Notice that the variance decreases as \(\lambda\) increases, while squares bias decreases, but there is a “sweet spot” that minimizes the MSE. The whole point of model selection (CV, AIC, ridge regression, etc.) is to find this sweet spot (or spot close to it).

The LASSO

Now, there’s one issue with ridge regression, which becomes evident when we compare it with subset selection methods. Except when \(\lambda\) is truly huge (i.e., infinite), ridge regression fits a model that still has all of the coefficients in it (i.e., all of the coefficients are nonzero, though perhaps small). Said another way, we haven’t simplified the model in the sense of reducing the number of predictors or only keeping the “useful” predictors around.

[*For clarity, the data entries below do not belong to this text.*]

(** The two dots [render_style1] draws at height [dy] of the ring of
    radius [r], and all the dots of that ring. *)
Definition chord_dots (r dy : Z) : Canvas :=
  let inside := r * r - dy * dy in
  if inside <? 0 then []
  else [(Z.quot W 2 + half_chord inside, Z.quot H 2 + dy);
        (Z.quot W 2 - half_chord inside, Z.quot H 2 + dy)].
Definition ring_dots (r : Z) : Canvas :=
  flat_map (chord_dots r) (rev (zrange (- r) (r + 1))).

(** The angle of spoke [s] in [render_style2], and of its perpendicular. *)
Definition spoke_angle (frame spokes s : Z) : F32.float :=
  (F32.of_int frame * F32.lit 5 100
   + F32.of_int s * (F32.lit 314159 100000 / F32.of_int spokes))%f32.
Definition perp_angle (frame spokes s : Z) : F32.float :=
  (spoke_angle frame spokes s + F32.lit 314159 100000 / F32.lit 2 1)%f32.

(** The offsets [(int)(cosf(a) * len)] and [(int)(sinf(a) * len)]. *)
Definition x_off (a : F32.float) (len : Z) : Z :=
  F32.to_int (cosf a * F32.of_int len)%f32.
Definition y_off (a : F32.float) (len : Z) : Z :=
  F32.to_int (sinf a * F32.of_int len)%f32.

(** The two dots [render_style2] draws at length [len] of the line at
    angle [a], the dots of that line for the lengths below [n], and the
    dots of spoke [s]: its radial line and its perpendicular. *)
Definition line_dot_pair (a : F32.float) (len : Z) : Canvas :=
  [(Z.quot W 2 - x_off a len, Z.quot H 2 + y_off a len);
   (Z.quot W 2 + x_off a len, Z.quot H 2 + y_off a len)].
Definition line_dots (a : F32.float) (n : Z) : Canvas :=
  flat_map (line_dot_pair a) (rev (zrange 0 n)).
Definition spoke_dots (frame spokes s : Z) : Canvas :=
  line_dots (perp_angle frame spokes s) (Z.quot H 2)
  ++ line_dots (spoke_angle frame spokes s) (Z.quot W 2).

End Program.

(** Whether the dot (x, y) is on the canvas. *)
Definition litb (c : Canvas) (x y : Z) : bool :=
  existsb (fun p => (fst p =? x) && (snd p =? y)) c.
(** X16.  Scrolling.  When the player's heading has components among -1, 0
    and 1, a sprite of the group whose tracker is at rest is carried by
    exactly the player's speed against the player's heading on each axis,
    and its tracker is at rest again, ready for the next frame. *)
Theorem camera_update_scrolls_by_speed
  (self : CameraManager) (w : World) (i : objid) (s p : Sprite) :
  NoDup (sprites self) ->
  Forall (fun j => is_Some (w !! j)) (sprites self) ->
  w !! playerCharacter self = Some p ->
  i ∈ sprites self ->
  w !! i = Some s ->
  unit_heading (compass (tile p)) ->
  at_rest (tile s) ->
  exists w' s',
    camera_update self w = Some w' /\
    w' !! i = Some s' /\
    rect (tile s') =
      rect_move_ip (- (speed p * vec_x (compass (tile p))))
                   (- (speed p * vec_y (compass (tile p)))) (rect (tile s)) /\
    at_rest (tile s').
Proof.
  intros Hnd Hall Hp Hi Hs [Hx Hy] Hrest.
  destruct (camera_update_full self w p Hnd Hall Hp) as (w' & Hu & _ & Hmoved).
  exists w', (moved_against (compass (tile p)) (speed p) s).
  split; [exact Hu |]. split; [exact (Hmoved i s Hi Hs) |].
  unfold moved_against, at_rest in *. cbn [tile with_tile].
  change (rect (with_compass ?c ?t)) with (rect t).
  change (movementTracker (with_compass ?c ?t)) with (movementTracker t).
  destruct (move_closed_form (speed p)
              (with_compass (Vector2_scale (compass (tile p)) (-1)) (tile s)))
    as [Hr Ht].
  cbn zeta in Hr, Ht.
  cbn [compass movementTracker rect with_compass Vector2_scale vec_x vec_y] in Hr, Ht.
  rewrite Hrest in Hr, Ht. cbn [vertical horizontal] in Hr, Ht.
  rewrite Hr, Ht. split.
  - apply rect_ext; unfold rect_move_ip, rect_size;
      cbn [rect_left rect_top rect_width rect_height]; try reflexivity.
    + assert (Z.sgn (0 + vec_x (compass (tile p)) * -1) = - vec_x (compass (tile p)))
        as -> by lia.
      lia.
    + assert (Z.sgn (0 + vec_y (compass (tile p)) * -1) = - vec_y (compass (tile p)))
        as -> by lia.
      lia.
  - f_equal; lia.
Qed.
(** C3: the records of a successful list operation are the projections of
    the listed repositories, rearranged so that the last-modified
    timestamp never increases along the list: for i < j the repository
    behind result[i] was modified no earlier than the one behind
    result[j]. *)
Theorem list_sorted_by_mtime_desc request group_id w result w' :
  GroupLibraries_get svc request group_id w
  = (Some (Response_ok (InfoList result)), w') ->
  exists repos listing,
    listed_repos svc (service_state w) request group_id = Some listing
    /\ result = map (get_group_repo_info svc) repos
    /\ repos ≡ₚ listing
    /\ forall (i j : nat) x y,
         (i < j)%nat -> repos !! i = Some x -> repos !! j = Some y ->
         GroupRepo.last_modified x >= GroupRepo.last_modified y.
Proof.
  intros [_ (listing & Hlisting & ->)]%get_success_inv.
  eexists _, listing. split; [done|]. split; [done|]. split.
  - apply py_sort_perm.
  - intros i j x y Hij Hi Hj. apply Z.le_ge. eauto using py_sort_newer_first.
Qed.

(** Repositories with the same timestamp stay in the order of the
    listing. *)
Lemma list_ties_keep_order request group_id w result w' (t : Z) :
  GroupLibraries_get svc request group_id w
  = (Some (Response_ok (InfoList result)), w') ->
  exists repos listing,
    listed_repos svc (service_state w) request group_id = Some listing
    /\ result = map (get_group_repo_info svc) repos
    /\ filter (fun r => GroupRepo.last_modified r = t) repos
       = filter (fun r => GroupRepo.last_modified r = t) listing.
Proof.
  intros [_ (listing & Hlisting & ->)]%get_success_inv.
  eexists _, listing. split; [done|]. split; [done|].
  apply py_sort_stable. intros a b -> ->. apply cmp_nonpos. lia.
Qed.

(** The same order read on the formatted [mtime] of the records, for any
    formatting of timestamps that keeps their order. *)
Corollary list_mtime_desc (le_str : relation string) request group_id w
    result w' :
  (forall a b, a <= b ->
     le_str (timestamp_to_isoformat_timestr svc a)
            (timestamp_to_isoformat_timestr svc b)) ->
  GroupLibraries_get svc request group_id w
  = (Some (Response_ok (InfoList result)), w') ->
  forall (i j : nat) a b,
    (i < j)%nat -> result !! i = Some a -> result !! j = Some b ->
    le_str (mtime b) (mtime a).
Proof.
  intros Hmono [_ (listing & _ & ->)]%get_success_inv i j a b Hij Ha Hb.
  change (map ?f ?l) with (f <$> l) in Ha, Hb.
  rewrite list_lookup_fmap in Ha, Hb.
  destruct (py_sort _ _ !! i) as [x|] eqn:Hx; [|done].
  destruct (py_sort _ _ !! j) as [y|] eqn:Hy; [|done].
  injection Ha as <-. injection Hb as <-. cbn.
  apply Hmono. eauto using py_sort_newer_first.
Qed.

(** *** The delete operation *)

(** C1: with the group and the repository in place, the delete operation
    answers PermissionDenied exactly when the acting user is no group
    admin, is not the recorded owner and holds no repo-admin grant; with
    any of the three it gives no 403 response at all. *)
Theorem delete_permission_denied_iff request repo_id0 group_id w r :
  get_group svc (service_state w) group_id = true ->
  get_repo svc (service_state w) repo_id0 = Some r ->
  (fst (GroupLibrary_delete svc request group_id repo_id0 w)
   = Some PermissionDenied
   <-> is_group_admin svc (service_state w) group_id (username request)
       = false
       /\ get_repo_owner svc (service_state w) repo_id0
          <> Some (username request)
       /\ is_repo_admin svc (service_state w) (share_permissions w)
            (username request) repo_id0 = false)
  /\ (is_group_admin svc (service_state w) group_id (username request) = true
      \/ get_repo_owner svc (service_state w) repo_id0
         = Some (username request)
      \/ is_repo_admin svc (service_state w) (share_permissions w)
           (username request) repo_id0 = true ->
      forall resp,
        fst (GroupLibrary_delete svc request group_id repo_id0 w) = Some resp ->
        status_code resp <> HTTP_403_FORBIDDEN).
Proof.
  intros Hg Hr. rewrite delete_found, (delete_view_run _ _ _ _ r Hr) by done.
  cbn zeta.
  destruct (is_group_admin _ _ _ _) eqn:Ha;
    [|case_bool_decide as Ho;
      [|destruct (is_repo_admin _ _ _ _ _) eqn:Hra]];
    cbn [orb].
  4:{ split; [done|]. intros [?|[?|?]]; done. }
  all: destruct (unbind_group_repo _ _ _ _ _) as [[[]|] s'];
    [destruct (get_repo svc s' repo_id0)|]; cbn [fst].
  all: split; [split; [intros [=]|intros (? & ? & ?); congruence]|].
  all: by intros _ resp [= <-].
Qed.

(** C7: a successful delete emits exactly one permission-audit message:
    event type delete-repo-perm, the acting user, the group id, an origin
    repository id, an origin path and an empty detail.  The origin id is
    that of the repository as re-fetched after unbinding when it has one,
    and the repo id of the binding when it has none (absent or empty); the
    origin path is that of the re-fetched repository when it has one, and
    the root "/" when it has none. *)
Theorem delete_emits_one_audit_msg request repo_id0 group_id w resp w' :
  GroupLibrary_delete svc request group_id repo_id0 w = (Some resp, w') ->
  status_code resp = HTTP_200_OK ->
  exists repo origin_repo_id origin_path new,
    get_repo svc (service_state w') repo_id0 = Some repo
    /\ emitted w' = emitted w ++ new
    /\ List.filter is_audit_msg new
       = [send_perm_audit_msg "delete-repo-perm" (username request) group_id
            origin_repo_id origin_path ""]
    /\ (forall o, Repo.origin_repo_id repo = Some o -> o <> "" ->
         origin_repo_id = o)
    /\ (Repo.origin_repo_id repo = None \/ Repo.origin_repo_id repo = Some "" ->
        origin_repo_id = repo_id0)
    /\ (forall p, Repo.origin_path repo = Some p -> p <> "" ->
         origin_path = p)
    /\ (Repo.origin_path repo = None \/ Repo.origin_path repo = Some "" ->
        origin_path = "/").
Proof.
  intros Hrun Hok.
  destruct (delete_success_inv _ _ _ _ _ _ Hrun Hok)
    as (s' & repo & _ & Hrepo & _ & ->).
  exists repo, (py_or (Repo.origin_repo_id repo) repo_id0),
    (py_or (Repo.origin_path repo) "/").
  eexists. split; [exact Hrepo|]. split; [reflexivity|]. split.
  { unfold unbind_call. by destruct (is_org_group _ _ _). }
  repeat split.
  - intros o -> Ho. by apply py_or_Some.
  - intros [-> | ->]; [apply py_or_None|apply py_or_empty].
  - intros p -> Hp. by apply py_or_Some.
  - intros [-> | ->]; [apply py_or_None|apply py_or_empty].
Qed.

(** C8: a successful delete unbinds first and then deletes the extra
    share permission of the (repo id, group id) pair: afterwards the table
    is the old one without the rows of that pair, so no row references
    the pair. *)
Theorem delete_removes_extra_permission request repo_id0 group_id w resp w' :
  GroupLibrary_delete svc request group_id repo_id0 w = (Some resp, w') ->
  status_code resp = HTTP_200_OK ->
  (exists e a,
     is_unbind_call e = true
     /\ emitted w'
        = emitted w ++ [e; delete_share_permission_call repo_id0 group_id; a])
  /\ share_permissions w'
     = ExtraGroupsSharePermission.delete_share_permission repo_id0 group_id
         (share_permissions w)
  /\ Forall
       (fun row =>
          ~ (ExtraGroupsSharePermission.repo_id row = repo_id0
             /\ ExtraGroupsSharePermission.group_id row = group_id))
       (share_permissions w').
Proof.
  intros Hrun Hok.
  destruct (delete_success_inv _ _ _ _ _ _ Hrun Hok)
    as (s' & repo & _ & _ & _ & ->).
  cbn [share_permissions emitted]. split; [|split; [done|]].
  - do 2 eexists. split; [|reflexivity].
    unfold unbind_call. by destruct (is_org_group _ _ _).
  - apply Forall_forall. intros row Hrow [Hrepo Hgroup].
    unfold ExtraGroupsSharePermission.delete_share_permission in Hrow.
    apply list_elem_of_filter in Hrow as [Hkeep _].
    unfold ExtraGroupsSharePermission.references in Hkeep.
    rewrite Hrepo, Hgroup, String.eqb_refl, Z.eqb_refl in Hkeep. done.
Qed.

(** C9: when the repository no longer resolves after unbinding, the
    delete operation gives no response at all, neither an error response
    nor the acknowledgment: it stops with an unhandled fault, after the
    unbinding and the extra permission deletion and before any audit
    message. *)
Theorem delete_refetch_absent_faults request repo_id0 group_id w r s' :
  get_group svc (service_state w) group_id = true ->
  get_repo svc (service_state w) repo_id0 = Some r ->
  is_group_admin svc (service_state w) group_id (username request)
  || bool_decide (get_repo_owner svc (service_state w) repo_id0
                  = Some (username request))
  || is_repo_admin svc (service_state w) (share_permissions w)
       (username request) repo_id0 = true ->
  unbind_group_repo svc (service_state w) request repo_id0 group_id
  = (Some tt, s') ->
  get_repo svc s' repo_id0 = None ->
  GroupLibrary_delete svc request group_id repo_id0 w
  = (None,
     mk_world s'
       (ExtraGroupsSharePermission.delete_share_permission repo_id0 group_id
          (share_permissions w))
       (emitted w
        ++ [unbind_call svc (service_state w) request repo_id0 group_id;
            delete_share_permission_call repo_id0 group_id])).
Proof.
  intros Hg Hr Hauth Hunbind Hgone.
  rewrite delete_found, (delete_view_run _ _ _ _ r Hr) by done.
  cbn zeta. rewrite Hauth, Hunbind, Hgone.
  by rewrite <- (assoc_L (++)).
Qed.

(** C10: outside organisation groups, an authorised delete calls the
    unshare with the acting user as its owner argument, whoever the
    recorded owner of the repository is: the service is left in the state
    that unset_group_repo(repo_id, group_id, acting user) gives, the call
    is logged with these arguments, and no other unbinding call is made. *)
Theorem delete_unshares_as_acting_user request repo_id0 group_id w r :
  get_group svc (service_state w) group_id = true ->
  get_repo svc (service_state w) repo_id0 = Some r ->
  is_group_admin svc (service_state w) group_id (username request)
  || bool_decide (get_repo_owner svc (service_state w) repo_id0
                  = Some (username request))
  || is_repo_admin svc (service_state w) (share_permissions w)
       (username request) repo_id0 = true ->
  is_org_group svc (service_state w) group_id = false ->
  service_state (snd (GroupLibrary_delete svc request group_id repo_id0 w))
  = snd (unset_group_repo svc repo_id0 group_id (username request)
           (service_state w))
  /\ exists rest,
       emitted (snd (GroupLibrary_delete svc request group_id repo_id0 w))
       = emitted w
         ++ unset_group_repo_call repo_id0 group_id (username request) :: rest
       /\ Forall (fun e => is_unbind_call e = false) rest.
Proof.
  intros Hg Hr Hauth Horg.
  rewrite delete_found, (delete_view_run _ _ _ _ r Hr) by done.
  cbn zeta. rewrite Hauth. unfold unbind_call, unbind_group_repo.
  rewrite Horg.
  destruct (unset_group_repo svc _ _ _ _) as [[[]|] s'];
    [destruct (get_repo svc s' repo_id0)|];
    cbn [snd emitted service_state]; rewrite <- ?(assoc_L (++)); cbn [app];
    (split; [reflexivity|]);
    eexists; (split; [reflexivity|]); repeat constructor.
Qed.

This isn’t a problem for prediction. After all, more predictors often make prediction better, especially when we have regularization to prevent us from over-fitting.

But this is a problem if our goal is to simplify our model by selecting only some predictors to include in our model. One way to do this would be to make it so that coefficients that aren’t “pulling their weight” in the sense of helping our prediction error will be set to zero. This is precisely the goal of the LASSO.

Note: I (Keith) usually write LASSO in all caps because it is an acronym for least absolute shrinkage and selection operator, but it is so wildly popular in statistics that we will often just write Lasso or lasso to refer to it. For those not familiar, a lasso is one of these.

The LASSO looks a lot like ridge regression, except that the penalty is slightly different: \[ \sum_{i=1}^n \left( Y_i - \sum_{j=0}^p \beta_j X_{i,j} \right)^2 + \lambda \sum_{j=1}^p \left| \beta_j \right| = \operatorname{RSS} + \lambda \sum_{j=1}^p \left| \beta_j \right| \]

The penalty term now involves a sum of absolute values of the coefficients instead of a sum of squares.

The interesting thing is that this small change has a big effect on what our estimated coefficients look like. The LASSO penalty encourages coefficients to be set precisely equal to zero if they aren’t useful predictors (i.e., if they do not help to decrease the RSS).

There is an interesting geometric reason for this, though it is outside the scope of the course. See the end of Section 6.6.2 in ISLR.

The important point is that the LASSO performs variable selection for us by setting many coefficients to zero.

The glmnet package has a very good LASSO implementation. This is generally a very useful package for doing all kinds of different penalized regression, and you’ll likely use it extensively in your regression course(s). You’ll get a bit of practice with it in discussion section.

How to choose \(\lambda\)? CV to the rescue!

A natural question in both ridge and the LASSO concerns how we should choose the term \(\lambda\) that controls the “strength” of the penalty term.

We said a few lectures ago that CV was useful beyond just variable selection, and here’s the payoff.

CV is also a great way to choose \(\lambda\) in these kinds of penalized problems. We choose different values of \(\lambda\), fit the corresponding models, and use CV to select among them!

Section 6.2.3 has a more detailed discussion of this, using \(10\)-fold CV to compare different choices of \(\lambda\).